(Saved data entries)
========

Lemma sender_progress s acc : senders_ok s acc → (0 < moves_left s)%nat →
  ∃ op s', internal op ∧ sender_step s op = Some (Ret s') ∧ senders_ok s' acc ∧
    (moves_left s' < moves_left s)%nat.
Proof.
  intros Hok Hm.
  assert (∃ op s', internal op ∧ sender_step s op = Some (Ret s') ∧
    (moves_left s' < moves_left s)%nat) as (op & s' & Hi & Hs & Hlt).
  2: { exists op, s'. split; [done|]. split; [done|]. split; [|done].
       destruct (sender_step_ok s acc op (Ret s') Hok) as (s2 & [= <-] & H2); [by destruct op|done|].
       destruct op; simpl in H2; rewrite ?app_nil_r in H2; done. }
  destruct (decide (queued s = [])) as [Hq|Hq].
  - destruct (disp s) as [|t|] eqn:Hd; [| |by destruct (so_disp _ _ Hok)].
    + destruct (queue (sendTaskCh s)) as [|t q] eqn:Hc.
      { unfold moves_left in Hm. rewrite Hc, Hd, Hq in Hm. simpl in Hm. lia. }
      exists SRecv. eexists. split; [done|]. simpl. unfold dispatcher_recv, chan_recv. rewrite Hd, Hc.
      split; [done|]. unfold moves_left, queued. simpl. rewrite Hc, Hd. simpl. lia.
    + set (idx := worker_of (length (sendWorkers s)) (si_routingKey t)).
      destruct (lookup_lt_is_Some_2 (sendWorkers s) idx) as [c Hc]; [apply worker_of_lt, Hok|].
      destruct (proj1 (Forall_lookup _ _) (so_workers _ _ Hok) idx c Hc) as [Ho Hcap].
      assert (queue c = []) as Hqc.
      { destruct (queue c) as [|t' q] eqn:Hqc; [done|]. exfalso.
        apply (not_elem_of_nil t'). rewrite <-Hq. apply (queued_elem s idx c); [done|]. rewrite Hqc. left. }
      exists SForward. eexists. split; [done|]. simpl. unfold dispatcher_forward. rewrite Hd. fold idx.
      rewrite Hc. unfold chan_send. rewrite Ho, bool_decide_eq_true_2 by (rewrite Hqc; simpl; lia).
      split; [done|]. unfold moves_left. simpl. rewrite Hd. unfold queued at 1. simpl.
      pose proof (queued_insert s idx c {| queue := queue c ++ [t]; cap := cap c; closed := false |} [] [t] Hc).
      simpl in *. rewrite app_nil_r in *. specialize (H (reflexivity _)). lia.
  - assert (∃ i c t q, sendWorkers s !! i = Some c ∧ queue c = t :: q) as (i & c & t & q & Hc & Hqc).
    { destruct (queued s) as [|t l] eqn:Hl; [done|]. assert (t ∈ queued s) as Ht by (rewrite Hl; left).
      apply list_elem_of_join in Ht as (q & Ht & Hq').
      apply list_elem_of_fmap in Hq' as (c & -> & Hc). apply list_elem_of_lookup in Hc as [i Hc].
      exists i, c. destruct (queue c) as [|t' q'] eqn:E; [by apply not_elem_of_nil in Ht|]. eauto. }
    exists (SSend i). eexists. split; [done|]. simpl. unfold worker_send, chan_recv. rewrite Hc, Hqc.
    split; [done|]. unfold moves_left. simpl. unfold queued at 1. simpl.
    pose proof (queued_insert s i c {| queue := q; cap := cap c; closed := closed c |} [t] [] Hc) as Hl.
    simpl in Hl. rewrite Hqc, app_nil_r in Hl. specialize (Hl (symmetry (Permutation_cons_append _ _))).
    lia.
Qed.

========

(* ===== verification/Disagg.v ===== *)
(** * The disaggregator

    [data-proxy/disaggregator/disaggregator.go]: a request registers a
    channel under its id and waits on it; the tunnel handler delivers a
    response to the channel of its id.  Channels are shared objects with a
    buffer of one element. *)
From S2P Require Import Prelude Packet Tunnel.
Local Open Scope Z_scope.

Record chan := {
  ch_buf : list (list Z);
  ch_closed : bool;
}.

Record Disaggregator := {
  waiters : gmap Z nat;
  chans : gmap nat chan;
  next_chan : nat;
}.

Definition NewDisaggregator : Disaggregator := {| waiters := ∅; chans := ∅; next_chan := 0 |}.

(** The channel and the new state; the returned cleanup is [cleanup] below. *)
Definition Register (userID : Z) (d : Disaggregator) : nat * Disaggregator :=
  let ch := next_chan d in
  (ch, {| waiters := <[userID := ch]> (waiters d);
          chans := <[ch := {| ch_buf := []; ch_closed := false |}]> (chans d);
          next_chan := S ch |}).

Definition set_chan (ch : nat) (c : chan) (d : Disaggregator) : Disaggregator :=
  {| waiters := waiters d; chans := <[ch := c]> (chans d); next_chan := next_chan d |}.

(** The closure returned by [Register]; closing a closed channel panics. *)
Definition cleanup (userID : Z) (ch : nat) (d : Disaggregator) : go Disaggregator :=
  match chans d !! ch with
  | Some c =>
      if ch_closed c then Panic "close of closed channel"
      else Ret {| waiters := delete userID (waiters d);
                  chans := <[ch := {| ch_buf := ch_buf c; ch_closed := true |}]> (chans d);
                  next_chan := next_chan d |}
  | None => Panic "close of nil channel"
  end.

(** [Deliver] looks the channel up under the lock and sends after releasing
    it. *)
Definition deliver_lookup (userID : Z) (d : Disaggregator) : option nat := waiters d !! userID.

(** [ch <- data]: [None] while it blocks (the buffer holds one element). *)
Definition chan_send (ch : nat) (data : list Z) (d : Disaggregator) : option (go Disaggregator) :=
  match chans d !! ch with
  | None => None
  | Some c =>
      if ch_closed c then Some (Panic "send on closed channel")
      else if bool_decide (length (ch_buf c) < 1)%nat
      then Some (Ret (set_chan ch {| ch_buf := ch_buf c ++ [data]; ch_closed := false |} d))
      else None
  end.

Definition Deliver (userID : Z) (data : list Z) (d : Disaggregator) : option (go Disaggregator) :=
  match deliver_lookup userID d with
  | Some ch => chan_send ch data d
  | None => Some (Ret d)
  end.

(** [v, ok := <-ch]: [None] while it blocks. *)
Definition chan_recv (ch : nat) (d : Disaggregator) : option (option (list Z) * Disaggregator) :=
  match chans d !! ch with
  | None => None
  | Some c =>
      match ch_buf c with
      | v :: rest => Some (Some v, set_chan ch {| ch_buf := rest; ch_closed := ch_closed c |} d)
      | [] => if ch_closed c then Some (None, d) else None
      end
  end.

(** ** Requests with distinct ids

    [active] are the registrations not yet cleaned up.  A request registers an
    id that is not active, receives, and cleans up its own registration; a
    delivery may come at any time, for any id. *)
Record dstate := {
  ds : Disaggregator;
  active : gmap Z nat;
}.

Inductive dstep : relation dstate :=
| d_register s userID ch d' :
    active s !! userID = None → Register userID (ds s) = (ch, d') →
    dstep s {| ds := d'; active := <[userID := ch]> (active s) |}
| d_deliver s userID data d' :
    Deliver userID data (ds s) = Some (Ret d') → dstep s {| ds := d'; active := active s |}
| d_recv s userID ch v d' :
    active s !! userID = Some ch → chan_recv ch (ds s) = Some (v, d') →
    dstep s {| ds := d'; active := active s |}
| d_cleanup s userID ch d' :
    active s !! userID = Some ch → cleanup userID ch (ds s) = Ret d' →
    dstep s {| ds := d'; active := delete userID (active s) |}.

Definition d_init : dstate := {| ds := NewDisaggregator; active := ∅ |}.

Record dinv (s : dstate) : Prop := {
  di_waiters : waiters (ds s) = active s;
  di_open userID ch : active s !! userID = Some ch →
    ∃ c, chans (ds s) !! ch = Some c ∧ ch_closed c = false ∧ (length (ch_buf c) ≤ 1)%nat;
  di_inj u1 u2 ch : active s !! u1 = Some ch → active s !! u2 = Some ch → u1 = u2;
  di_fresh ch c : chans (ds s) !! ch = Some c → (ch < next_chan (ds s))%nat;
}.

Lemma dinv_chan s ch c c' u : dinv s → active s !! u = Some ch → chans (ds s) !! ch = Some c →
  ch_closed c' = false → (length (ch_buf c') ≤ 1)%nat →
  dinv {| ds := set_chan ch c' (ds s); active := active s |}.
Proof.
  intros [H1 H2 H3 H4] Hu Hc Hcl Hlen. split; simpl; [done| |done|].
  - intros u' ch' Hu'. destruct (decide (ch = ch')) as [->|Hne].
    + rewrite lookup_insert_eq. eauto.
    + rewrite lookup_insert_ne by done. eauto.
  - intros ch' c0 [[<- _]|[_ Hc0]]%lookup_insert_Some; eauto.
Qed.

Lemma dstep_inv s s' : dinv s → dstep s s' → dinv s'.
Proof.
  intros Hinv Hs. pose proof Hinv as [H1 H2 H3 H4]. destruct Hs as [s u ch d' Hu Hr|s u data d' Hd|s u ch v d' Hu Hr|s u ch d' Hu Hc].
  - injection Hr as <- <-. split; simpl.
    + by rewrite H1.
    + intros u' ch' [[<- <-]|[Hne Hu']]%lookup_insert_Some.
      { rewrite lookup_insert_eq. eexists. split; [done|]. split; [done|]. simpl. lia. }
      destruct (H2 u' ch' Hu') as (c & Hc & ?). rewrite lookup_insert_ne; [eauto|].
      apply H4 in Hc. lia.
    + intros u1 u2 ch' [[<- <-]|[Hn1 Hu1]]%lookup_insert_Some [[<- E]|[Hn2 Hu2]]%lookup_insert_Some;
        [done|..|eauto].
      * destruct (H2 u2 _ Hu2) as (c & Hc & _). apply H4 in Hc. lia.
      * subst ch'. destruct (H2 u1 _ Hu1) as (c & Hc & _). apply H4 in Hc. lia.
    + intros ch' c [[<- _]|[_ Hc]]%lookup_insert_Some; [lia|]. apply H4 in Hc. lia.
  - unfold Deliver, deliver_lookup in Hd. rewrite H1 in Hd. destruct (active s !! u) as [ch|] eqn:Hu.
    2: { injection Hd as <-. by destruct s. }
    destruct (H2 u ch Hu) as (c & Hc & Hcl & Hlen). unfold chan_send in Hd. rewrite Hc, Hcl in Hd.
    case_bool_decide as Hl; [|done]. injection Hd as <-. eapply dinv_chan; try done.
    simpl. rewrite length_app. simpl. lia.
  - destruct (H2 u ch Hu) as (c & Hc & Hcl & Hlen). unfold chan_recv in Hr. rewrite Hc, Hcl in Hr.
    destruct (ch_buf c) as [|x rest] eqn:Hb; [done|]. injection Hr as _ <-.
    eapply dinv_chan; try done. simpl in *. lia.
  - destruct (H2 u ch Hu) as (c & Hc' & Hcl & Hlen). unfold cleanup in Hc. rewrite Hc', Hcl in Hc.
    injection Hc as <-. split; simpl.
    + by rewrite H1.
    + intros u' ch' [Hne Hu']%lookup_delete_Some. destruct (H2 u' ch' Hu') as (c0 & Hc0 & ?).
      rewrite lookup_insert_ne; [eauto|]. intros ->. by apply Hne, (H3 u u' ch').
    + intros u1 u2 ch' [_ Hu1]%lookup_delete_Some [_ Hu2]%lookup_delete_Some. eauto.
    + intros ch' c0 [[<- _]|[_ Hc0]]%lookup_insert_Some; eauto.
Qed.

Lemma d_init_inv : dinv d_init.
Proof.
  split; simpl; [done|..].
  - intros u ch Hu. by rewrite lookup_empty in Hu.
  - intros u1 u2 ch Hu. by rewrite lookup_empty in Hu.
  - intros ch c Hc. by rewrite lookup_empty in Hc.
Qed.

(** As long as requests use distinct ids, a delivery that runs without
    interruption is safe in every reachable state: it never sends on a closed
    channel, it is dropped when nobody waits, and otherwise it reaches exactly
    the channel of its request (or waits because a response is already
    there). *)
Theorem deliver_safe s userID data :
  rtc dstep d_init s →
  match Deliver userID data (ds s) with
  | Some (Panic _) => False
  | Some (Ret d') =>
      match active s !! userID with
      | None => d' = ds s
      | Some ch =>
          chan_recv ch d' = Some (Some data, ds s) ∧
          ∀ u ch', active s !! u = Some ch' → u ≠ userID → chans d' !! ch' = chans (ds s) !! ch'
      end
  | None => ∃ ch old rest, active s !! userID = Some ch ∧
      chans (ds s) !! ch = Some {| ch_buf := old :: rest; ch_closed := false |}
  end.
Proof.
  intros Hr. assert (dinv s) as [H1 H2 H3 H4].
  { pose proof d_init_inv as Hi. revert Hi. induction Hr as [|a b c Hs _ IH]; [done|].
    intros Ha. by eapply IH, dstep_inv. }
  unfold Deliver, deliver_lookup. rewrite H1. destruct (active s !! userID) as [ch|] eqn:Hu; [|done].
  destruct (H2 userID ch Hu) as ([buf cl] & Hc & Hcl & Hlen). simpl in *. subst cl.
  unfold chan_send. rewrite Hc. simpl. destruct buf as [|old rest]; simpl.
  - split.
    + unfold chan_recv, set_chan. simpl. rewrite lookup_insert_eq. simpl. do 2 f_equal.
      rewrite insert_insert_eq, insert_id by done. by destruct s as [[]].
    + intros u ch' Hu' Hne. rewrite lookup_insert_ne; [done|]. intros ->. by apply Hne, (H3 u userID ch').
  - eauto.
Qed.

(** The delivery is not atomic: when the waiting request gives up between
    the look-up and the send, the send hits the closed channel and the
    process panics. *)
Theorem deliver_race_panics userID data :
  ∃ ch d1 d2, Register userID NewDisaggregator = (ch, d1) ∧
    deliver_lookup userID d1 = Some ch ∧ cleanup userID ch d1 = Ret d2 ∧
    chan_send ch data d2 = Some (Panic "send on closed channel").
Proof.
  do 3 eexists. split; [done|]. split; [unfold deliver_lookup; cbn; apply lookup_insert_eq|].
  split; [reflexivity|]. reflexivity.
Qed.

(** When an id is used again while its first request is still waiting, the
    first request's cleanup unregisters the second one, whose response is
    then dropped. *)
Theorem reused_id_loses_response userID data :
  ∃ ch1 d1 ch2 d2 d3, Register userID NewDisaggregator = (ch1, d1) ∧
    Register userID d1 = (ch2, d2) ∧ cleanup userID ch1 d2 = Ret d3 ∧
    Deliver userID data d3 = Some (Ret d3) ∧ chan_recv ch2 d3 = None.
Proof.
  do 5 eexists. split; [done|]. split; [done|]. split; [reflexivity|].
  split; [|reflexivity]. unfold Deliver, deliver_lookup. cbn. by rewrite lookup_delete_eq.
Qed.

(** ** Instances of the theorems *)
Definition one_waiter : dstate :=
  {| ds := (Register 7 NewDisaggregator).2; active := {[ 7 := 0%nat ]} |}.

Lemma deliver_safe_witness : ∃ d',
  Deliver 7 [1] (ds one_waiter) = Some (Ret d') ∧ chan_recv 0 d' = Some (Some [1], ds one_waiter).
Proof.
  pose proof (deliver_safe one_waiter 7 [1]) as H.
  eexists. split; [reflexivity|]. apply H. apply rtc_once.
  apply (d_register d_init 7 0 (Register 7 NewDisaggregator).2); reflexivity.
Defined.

========

List, from the entries above, every line in which the word "then" shows up.

      if ch_closed c then Panic "close of closed channel"
      if ch_closed c then Some (Panic "send on closed channel")
      then Some (Ret (set_chan ch {| ch_buf := ch_buf c ++ [data]; ch_closed := false |} d))
      | [] => if ch_closed c then Some (None, d) else None
    then dropped. *)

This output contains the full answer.